In 1958, Wilson Greatbatch was attempting to invent a device intended to record heart rhythms when he put a wrong piece in his machine. Instead of recording, it actually sent out electrical pulses, which Greatbatch had the presence of mind to realize was almost exactly like how the heart is induced to beat.
By April of 1960, the pacemaker—a work in progress since the late 1800s—could last up to a year and a half and was ready for human implantation. Since then, the pacemaker has made leaps and bounds and changed millions of lives. Here’s a look at exactly what a pacemaker is and how it works.
How the Heart Works
Every day, the average heart beats over 100,000 times, sending oxygen-rich blood through the arteries to extremities, organs, and even the brain. The four chambers of the heart (the two upper atria and the two lower ventricles) work in tandem to send and receive blood. Each heartbeat is triggered by the sinoatrial (SA) node, a group of cells in the right atria that work as a natural pacemaker when they’re functioning properly.

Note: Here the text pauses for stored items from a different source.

(** C8 on a started server, and on a fresh server whose resolver answers
    at once with no address: the error reply is queued, nothing is called
    until the next tick. *)
Lemma bindAsync_defers_callback_witness :
  started (srv started_world) = true
  ∧ bindAsync (VString "localhost:0") (VServerCredentials false) (VFunction 2)
      started_world
    = Throws (Error "server is already started") started_world
  ∧ user_callbacks
      (log (state_of
              (@bindAsync hasty (VString "nowhere:0") (VServerCredentials false)
                 (VFunction 2) hasty_world))) = []
  ∧ @nextTickQueue hasty
      (state_of
         (@bindAsync hasty (VString "nowhere:0") (VServerCredentials false)
            (VFunction 2) hasty_world))
    = [{| reply_callback := 2;
          reply_error := Some "No addresses resolved for port nowhere:0";
          reply_port := 0 |}].
Proof.
  split; [vm_compute; reflexivity|]. split.
  - apply (bindAsync_defers_callback (VString "localhost:0") (VServerCredentials false)
             (VFunction 2) started_world). vm_compute; reflexivity.
  - split; [|vm_compute; reflexivity].
    destruct (@bindAsync_defers_callback hasty (VString "nowhere:0")
                (VServerCredentials false) (VFunction 2) hasty_world)
      as (_ & Hquiet & _).
    apply (Hquiet (state_of
              (@bindAsync hasty (VString "nowhere:0") (VServerCredentials false)
                 (VFunction 2) hasty_world))).
    reflexivity.
Defined.

(** C10 as stated fails: on a started server a port that is not a string
    gets "server is already started", and a null creds next to a port that
    is not a string gets the error of the port. *)
Lemma bindAsync_validation_has_an_order :
  bindAsync (VNumber 50051) (VServerCredentials false) (VFunction 2) started_world
  = Throws (Error "server is already started") started_world
  ∧ Error "server is already started" ≠ TypeError "port must be a string"
  ∧ bindAsync (VNumber 50051) VNull (VFunction 2) fresh_world
    = Throws (TypeError "port must be a string") fresh_world
  ∧ TypeError "port must be a string"
    ≠ TypeError "creds must be a ServerCredentials object".
Proof.
  split; [reflexivity|]. split; [discriminate|].
  split; [reflexivity|]. discriminate.
Qed.

(** The amended C10 on a fresh server, one call per check. *)
Lemma bindAsync_validates_arguments_witness :
  started (srv fresh_world) = false
  ∧ bindAsync (VNumber 50051) VNull VUndefined fresh_world
    = Throws (TypeError "port must be a string") fresh_world
  ∧ bindAsync (VString "localhost:0") VNull VUndefined fresh_world
    = Throws (TypeError "creds must be a ServerCredentials object") fresh_world
  ∧ bindAsync (VString "localhost:0") (VServerCredentials true) VUndefined fresh_world
    = Throws (TypeError "callback must be a function") fresh_world.
Proof.
  split; [reflexivity|].
  destruct (bindAsync_validates_arguments (VNumber 50051) VNull VUndefined
              fresh_world eq_refl) as (Hport & _ & _).
  destruct (bindAsync_validates_arguments (VString "localhost:0") VNull VUndefined
              fresh_world eq_refl) as (_ & Hcreds & _).
  destruct (bindAsync_validates_arguments (VString "localhost:0")
              (VServerCredentials true) VUndefined fresh_world eq_refl)
    as (_ & _ & Hcallback).
  split; [|split].
  - apply Hport. discriminate.
  - apply (Hcreds "localhost:0"); [reflexivity | discriminate].
  - apply (Hcallback "localhost:0" true); [reflexivity | reflexivity | discriminate].
Defined.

The SA node sends out an electrical signal that induces the atrium to squeeze, which sends blood into the ventricles. The atrioventricular (AV) node briefly delays the SA node’s signal from reaching the ventricles so that they contract secondarily. Once the ventricles contract, oxygen-rich blood is sent out through the arteries, all over the body, and eventually back around to be sent out again.
Why Pacemakers Are Used
Pacemakers are used to ease arrhythmias—various conditions in which the heart fails to maintain its natural, healthy rhythm. In tachycardia, the heart beats too quickly; bradycardia is a condition in which it beats much too slowly. Although a human resting pulse may be anywhere from 40 to 100 beats a minute, when an arrhythmia is not present, your pulse generally stays about the same when you're at rest.

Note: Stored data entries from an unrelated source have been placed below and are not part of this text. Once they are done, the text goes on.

(** * Screen grabbing: a shallow embedding of [src/utils/screengrabber.cpp]

    The development follows the C++ file function by function, for the
    Linux/Unix build (the branches under [Q_OS_MACOS] and [Q_OS_WIN] are
    compiled out there).

    - [int] values are integers of [Z]; the narrowing conversions of the
      source ([static_cast<int>], [std::llround]) are written out.
    - [qreal]/[double] values are IEEE 754 binary64 numbers, [float] values
      binary32 numbers: the operations are those of the Standard Library's
      [SpecFloat], instantiated at the two formats.
    - [QRect], [QRectF], [QSize] and [QPixmap] are modelled with the
      fields and the member functions of Qt that the file uses.
    - Everything the file does to the outside world (log messages, child
      processes, files, the session bus) is recorded, in program order, in a
      trace of events; what the outside world answers is read from an
      environment record. *)

From Stdlib Require Import ZArith List Bool String Ascii Lia Permutation.
From Stdlib Require Import SpecFloat.
Import ListNotations.

Local Open Scope Z_scope.

(** ** Machine numbers *)

Module Num.

(** [static_cast<int>] of a [long long]: reduction modulo 2^32 into the
    signed range. *)
Definition INT_MAX : Z := 2 ^ 31 - 1.
Definition LLONG_MIN : Z := - 2 ^ 63.
Definition LLONG_MAX : Z := 2 ^ 63 - 1.

Definition int_of_longlong (z : Z) : Z :=
  (z + 2 ^ 31) mod 2 ^ 32 - 2 ^ 31.

(** *** binary64 *)

Definition qreal := spec_float.

Definition prec64 : Z := 53.
Definition emax64 : Z := 1024.

Definition dadd : qreal -> qreal -> qreal := SFadd prec64 emax64.
Definition dsub : qreal -> qreal -> qreal := SFsub prec64 emax64.
Definition ddiv : qreal -> qreal -> qreal := SFdiv prec64 emax64.
Definition dltb : qreal -> qreal -> bool := SFltb.
Definition dleb : qreal -> qreal -> bool := SFleb.
Definition deqb : qreal -> qreal -> bool := SFeqb.

(** The number [m * 2^e] as a double (rounded when it needs more than 53
    bits). *)
Definition dyadic (m e : Z) : qreal := binary_normalize prec64 emax64 m e false.

(** [static_cast<qreal>(i)] for an [int] [i]: exact. *)
Definition double_of_int (i : Z) : qreal := dyadic i 0.

Definition dzero : qreal := S754_zero false.
Definition done : qreal := double_of_int 1.

Definition is_double (x : qreal) : bool := valid_binary prec64 emax64 x.

(** [qMin] and [qMax] of qglobal.h: [(a < b) ? a : b] and
    [(a < b) ? b : a]. *)
Definition qMin (a b : qreal) : qreal := if dltb a b then a else b.
Definition qMax (a b : qreal) : qreal := if dltb a b then b else a.

(** Largest integer below and least integer above a finite double; the
    conversion of an infinity or a NaN to [int] is undefined in C++, the
    model gives 0 there. *)
Definition dfloor (x : qreal) : Z :=
  match x with
  | S754_finite s m e =>
      let sm := cond_Zopp s (Zpos m) in
      if 0 <=? e then sm * 2 ^ e else sm / 2 ^ (- e)
  | _ => 0
  end.

Definition dceil (x : qreal) : Z :=
  match x with
  | S754_finite s m e =>
      let sm := cond_Zopp s (Zpos m) in
      if 0 <=? e then sm * 2 ^ e else - ((- sm) / 2 ^ (- e))
  | _ => 0
  end.

(** [std::llround]: nearest integer, halfway cases away from zero. The
    result for an argument outside the range of [long long] (or an
    infinity, or a NaN) is unspecified; the model gives [LLONG_MIN], as
    x86-64 does. *)
Definition round_half_away (m : positive) (e : Z) : Z :=
  if 0 <=? e then Zpos m * 2 ^ e
  else (2 * Zpos m + 2 ^ (- e)) / 2 ^ (- e + 1).

Definition llround (x : qreal) : Z :=
  match x with
  | S754_zero _ => 0
  | S754_finite s m e =>
      let r := cond_Zopp s (round_half_away m e) in
      if (LLONG_MIN <=? r) && (r <=? LLONG_MAX) then r else LLONG_MIN
  | _ => LLONG_MIN
  end.

(** *** binary32 *)

Definition prec32 : Z := 24.
Definition emax32 : Z := 128.

Definition float_of_int (i : Z) : spec_float :=
  binary_normalize prec32 emax32 i 0 false.
Definition fmul : spec_float -> spec_float -> spec_float := SFmul prec32 emax32.
Definition fdiv : spec_float -> spec_float -> spec_float := SFdiv prec32 emax32.
Definition fone : spec_float := float_of_int 1.

(** Widening of a [float] to a [double]: exact, the result is the
    binary64 representation of the same number. *)
Definition double_of_float (f : spec_float) : qreal :=
  match f with
  | S754_finite s m e => binary_round prec64 emax64 s m e
  | _ => f
  end.

End Num.
Import Num.

(** ** Qt value types *)

Record QSize : Type := mkQSize { wd : Z; ht : Z }.

Definition QSize_eqb (a b : QSize) : bool :=
  (wd a =? wd b) && (ht a =? ht b).

(** [QRect] keeps its two corners; the default rectangle is the null
    rectangle [(0,0,-1,-1)], of width and height 0. The coordinates are
    [int]s in the code and integers here: sums and differences are those
    of the code as long as they stay within the range of [int], which the
    properties that depend on it state for the coordinates they take. *)
Record QRect : Type := mkQRect { x1 : Z; y1 : Z; x2 : Z; y2 : Z }.

Module Rect.

Definition null : QRect := mkQRect 0 0 (-1) (-1).

(** [QRect(left, top, width, height)] *)
Definition make (lft top width height : Z) : QRect :=
  mkQRect lft top (lft + width - 1) (top + height - 1).

Definition x (r : QRect) : Z := x1 r.
Definition y (r : QRect) : Z := y1 r.
Definition width (r : QRect) : Z := x2 r - x1 r + 1.
Definition height (r : QRect) : Z := y2 r - y1 r + 1.
Definition size (r : QRect) : QSize := mkQSize (width r) (height r).

Definition isNull (r : QRect) : bool :=
  (x2 r =? x1 r - 1) && (y2 r =? y1 r - 1).

(** [QRect::united], that is [QRect::operator|]. *)
Definition united (a r : QRect) : QRect :=
  if isNull a then r
  else if isNull r then a
  else
    let '(l1, r1) := if x2 a <? x1 a - 1 then (x2 a + 1, x1 a - 1) else (x1 a, x2 a) in
    let '(l2, r2) := if x2 r <? x1 r - 1 then (x2 r + 1, x1 r - 1) else (x1 r, x2 r) in
    let '(t1, b1) := if y2 a <? y1 a - 1 then (y2 a + 1, y1 a - 1) else (y1 a, y2 a) in
    let '(t2, b2) := if y2 r <? y1 r - 1 then (y2 r + 1, y1 r - 1) else (y1 r, y2 r) in
    mkQRect (Z.min l1 l2) (Z.min t1 t2) (Z.max r1 r2) (Z.max b1 b2).

End Rect.

(** [QRectF] keeps a corner and a size, as doubles. *)
Record QRectF : Type := mkQRectF { xp : qreal; yp : qreal; w : qreal; h : qreal }.

Module RectF.

Definition null : QRectF := mkQRectF dzero dzero dzero dzero.

Definition isNull (r : QRectF) : bool :=
  deqb (w r) dzero && deqb (h r) dzero.

(** One axis of [QRectF::operator|]: the extent [(lft, rgt)] of the
    union of [(p, s)] and [(rp, rs)]. *)
Definition span (p s rp rs : qreal) : qreal * qreal :=
  let '(lft, rgt) :=
    if dltb s dzero then (dadd p s, p) else (p, dadd p s) in
  if dltb rs dzero
  then (qMin lft (dadd rp rs), qMax rgt rp)
  else (qMin lft rp, qMax rgt (dadd rp rs)).

(** [QRectF::united], that is [QRectF::operator|]. *)
Definition united (a r : QRectF) : QRectF :=
  if isNull a then r
  else if isNull r then a
  else
    let '(lft, rgt) := span (xp a) (w a) (xp r) (w r) in
    let '(top, bottom) := span (yp a) (h a) (yp r) (h r) in
    mkQRectF lft top (dsub rgt lft) (dsub bottom top).

(** [QRectF::toAlignedRect]: the smallest integer rectangle around. *)
Definition toAlignedRect (r : QRectF) : QRect :=
  let xmin := dfloor (xp r) in
  let xmax := dceil (dadd (xp r) (w r)) in
  let ymin := dfloor (yp r) in
  let ymax := dceil (dadd (yp r) (h r)) in
  Rect.make xmin ymin (xmax - xmin) (ymax - ymin).

End RectF.

(** [QPixmap], as far as the file looks at it: a null pixmap, or a pixel
    buffer with its size in pixels and its device pixel ratio. *)
Inductive QPixmap : Type :=
| NullPixmap
| Pixmap (width height : Z) (ratio : qreal).

Module Pix.

Definition isNull (p : QPixmap) : bool :=
  match p with NullPixmap => true | Pixmap _ _ _ => false end.

Definition size (p : QPixmap) : QSize :=
  match p with
  | NullPixmap => mkQSize 0 0
  | Pixmap wi he _ => mkQSize wi he
  end.

Definition height (p : QPixmap) : Z := ht (size p).

Definition devicePixelRatio (p : QPixmap) : qreal :=
  match p with
  | NullPixmap => done
  | Pixmap _ _ r => r
  end.

(** [QPixmap::setDevicePixelRatio] returns at once on a null pixmap. *)
Definition setDevicePixelRatio (p : QPixmap) (scaleFactor : qreal) : QPixmap :=
  match p with
  | NullPixmap => NullPixmap
  | Pixmap wi he _ => Pixmap wi he scaleFactor
  end.

End Pix.

(** [QJsonValue]; numbers are doubles. *)
#[warnings="-register-all"]
Inductive QJsonValue : Type :=
| JUndefined
| JNull
| JBool (b : bool)
| JDouble (d : qreal)
| JString (s : string)
| JArray (items : list QJsonValue)
| JObject (members : list (string * QJsonValue)).

Module Json.

(** [QJsonObject::value]: the member of that name, [Undefined] without. *)
Fixpoint value (members : list (string * QJsonValue)) (key : string) : QJsonValue :=
  match members with
  | [] => JUndefined
  | (k, v) :: rest => if String.eqb k key then v else value rest key
  end.

(** [QJsonValue::toDouble(defaultValue)] *)
Definition toDouble (v : QJsonValue) (defaultValue : qreal) : qreal :=
  match v with
  | JDouble d => d
  | _ => defaultValue
  end.

End Json.

(** ** The outside world *)

(** Modelled from the spec: the enumeration [DesktopInfo::WM] is declared in
    [desktopinfo.h], which is not among the sources. It has the seven
    families that [grabEntireDesktop] names; [UNCLASSIFIED] stands for every
    other value, which the [switch] sends to [default]. *)
Inductive WM : Type :=
| GNOME | KDE | COSMIC | QTILE | WLROOTS | HYPRLAND | OTHER | UNCLASSIFIED.

Definition WM_eqb (a b : WM) : bool :=
  match a, b with
  | GNOME, GNOME | KDE, KDE | COSMIC, COSMIC | QTILE, QTILE
  | WLROOTS, WLROOTS | HYPRLAND, HYPRLAND | OTHER, OTHER
  | UNCLASSIFIED, UNCLASSIFIED => true
  | _, _ => false
  end.

(** One [QScreen]: its [geometry()] and its [devicePixelRatio()]. *)
Record QScreen : Type := mkQScreen {
  geometry : QRect;
  devicePixelRatio : qreal
}.

(** What becomes of a child process: it cannot be started, it exits with a
    code after some milliseconds, or it never exits. *)
Inductive ProcessRun : Type :=
| FailedToStart
| Exits (exitCode : Z) (after_ms : Z)
| Hangs.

Pacemakers are used to address these irregular rhythms and attempt to normalize them.
What Pacemakers Do
Pacemakers can be implanted temporarily in emergency situations (like a heart attack or too much medication) or permanently in patients with chronic heart conditions. Pacemakers may use demand or rate-responsive pacing. Demand pacing only changes the heart rate when it senses something is amiss; rate-responsive pacing recognizes activity level based on bodily clues and adjusts the heart rate accordingly.

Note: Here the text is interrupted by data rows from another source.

Lemma X15_update_all_in_unconditional_witness :
  let c := sample_inc.1 in
  let s := sample_inc.2 in
  let r := Inc.updateAllDFInFromOut c s 8 10 7 11 in
  (Cache.wf c ∧ inc_valid c s) ∧
  DF.inOf r.1.2 (Inc.base r.2) 7 11
    = DF.inOf c (Inc.base s) 7 11 ∪ DF.outOf c (Inc.base s) 8 10.
Proof.
  intros c s r.
  destruct (sample_inc_inv) as [Hwf Hv].
  split; [by split|].
  destruct (X15_update_all_in_unconditional c s 8 10 7 11)
    as [_ (_ & _ & _ & Hx)].
  exact (Hx Hwf Hv).
Defined.

(** X16. [updateTLVPts] of the incremental store runs only when the source
    is flagged in IN, and then consumes that flag before the union: it is the
    transfer of the data-flow store, no other flag moves, and nothing is
    flagged for the top-level destination.  So a second [updateTLVPts] from
    the same source, to any destination, returns false and changes nothing. *)
Theorem X16_updateTLVPts_consumes `{Countable K} (c : Cache.t) (s : Inc.t K)
    (sL : nat) (sK dK : K) :
  let r := Inc.updateTLVPts c s sL sK dK in
  (Inc.varHasNewDFInPts s sL sK = false → r = (false, c, s)) ∧
  (Inc.varHasNewDFInPts s sL sK = true →
     (r.1.1, r.1.2, Inc.base r.2) = DF.updateTLVPts c (Inc.base s) sL sK dK ∧
     Inc.outUpdatedVarMap r.2 = Inc.outUpdatedVarMap s ∧
     (∀ l k, Inc.varHasNewDFInPts r.2 l k = true
             ↔ Inc.varHasNewDFInPts s l k = true ∧ (l, k) ≠ (sL, sK)) ∧
     (∀ dK', Inc.updateTLVPts r.1.2 r.2 sL sK dK' = (false, r.1.2, r.2))).
Proof.
  intros r.
  assert (Hskip : ∀ c0 (s0 : Inc.t K) dK0,
            Inc.varHasNewDFInPts s0 sL sK = false →
            Inc.updateTLVPts c0 s0 sL sK dK0 = (false, c0, s0)).
  { intros c0 s0 dK0 Hd. unfold Inc.updateTLVPts. by rewrite Hd. }
  split; [apply Hskip|]. intros Hd.
  destruct (inc_runUpdate_shape c s (DF.UpdateTLVPts sL sK dK) Hd)
    as (Hbase & Hin & Hout).
  change (Inc.runUpdate c s (DF.UpdateTLVPts sL sK dK)) with r in Hbase, Hin, Hout.
  cbv zeta in Hin, Hout.
  assert (Hin' : Inc.inUpdatedVarMap r.2
                 = Inc.inUpdatedVarMap (Inc.removeVarFromDFInUpdatedSet s sL sK))
    by (by destruct (r.1.1)).
  assert (Hout' : Inc.outUpdatedVarMap r.2 = Inc.outUpdatedVarMap s).
  { rewrite <-(outMap_removeIn s sL sK). by destruct (r.1.1). }
  assert (Hflags : ∀ l k, Inc.varHasNewDFInPts r.2 l k = true
             ↔ Inc.varHasNewDFInPts s l k = true ∧ (l, k) ≠ (sL, sK)).
  { intros l k. rewrite !varHasNewDFInPts_true. unfold Inc.isInDirty at 1.
    rewrite Hin'.
    fold (Inc.isInDirty (Inc.removeVarFromDFInUpdatedSet s sL sK) l k).
    rewrite isInDirty_remove. split; intros [? Hne]; (split; [done|]);
      intros Heq; by apply Hne. }
  split_and!; try done.
  intros dK'. apply Hskip.
  destruct (Inc.varHasNewDFInPts r.2 sL sK) eqn:E; [|done].
  by apply Hflags in E as [_ ?].
Qed.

The electrical signal emitted by the pacemaker overrides the SA node’s signal, allowing the heart to beat at a steady and constant rate. According to the National Institute of Health’s National Heart, Lung, and Blood Institute, “a pacemaker consists of a battery, a computerized generator, and wires with sensors [electrodes] at their tips,” that connect to the heart.
Pacemakers not only keep heartbeats regular, but also provide constant monitoring by picking up the heart’s electrical signals. This information is sent to the generator, which then figures out the appropriate signal to send to the heart to override the SA node’s signal. All of this activity is recorded for your doctor to look at, so that your pacemaker can be adjusted to best suit your body.